> [The task]
Whenever the string "length" turns up in a line below, that line should be copied.

[Stored records]
(** The parts of the simulator a connection does not change. *)
Definition same_sim (x x' : ExchangeSimulator) : Prop :=
  x_messages x' = x_messages x /\ x_username x' = x_username x /\ x_password x' = x_password x /\
  x_session_id x' = x_session_id x /\ x_speed x' = x_speed x /\ x_drop_after x' = x_drop_after x /\
  x_stopping x' = x_stopping x /\ x_glimpse_cut x' = x_glimpse_cut x.

#[export] Instance same_sim_preorder : PreOrder same_sim.
Proof.
  split; [by intros x|]. intros x1 x2 x3 (?&?&?&?&?&?&?&?) (?&?&?&?&?&?&?&?). unfold same_sim.
  by split_and!; etransitivity.
Qed.

Lemma send_packet_ok p l x : encode_packet p = Ok l -> send_packet p x = (x_sendall l x, Ok ()).
Proof. intros H. unfold send_packet. munfold. by rewrite H. Qed.

Lemma x_now_same x : exists x' t, x_now x = (x', Ok t) /\ same_sim x x' /\ x_dropped x' = x_dropped x /\
  x_out x' = x_out x.
Proof. unfold x_now. destruct (x_clock x) as [|t [|u l]]; by eexists _, _. Qed.

(** What a packet is on the wire. *)
Definition wire_of (p : packet) : bytes := match encode_packet p with Ok l => l | Raise _ => [] end.

Lemma wire_of_ok p : packet_ok p = true -> encode_packet p = Ok (wire_of p).
Proof. intros H. destruct (encode_packet_ok p H) as (b & E & _). unfold wire_of. by rewrite E. Qed.

Lemma served_cut x ms :
  let n := match x_drop_after x with
           | Some d => if x_dropped x then length ms else (d - 0)%nat | None => length ms end in
  served x ms = take n ms /\ cut_off x ms = (n <? length ms)%nat.
Proof.
  unfold served, cut_off. destruct (x_drop_after x) as [d|]; [destruct (x_dropped x)|];
    rewrite ?Nat.sub_0_r, ?Nat.ltb_irrefl, ?firstn_all; done.
Qed.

> [Written response]
           | Some d => if x_dropped x then length ms else (d - 0)%nat | None => length ms end in
  served x ms = take n ms /\ cut_off x ms = (n <? length ms)%nat.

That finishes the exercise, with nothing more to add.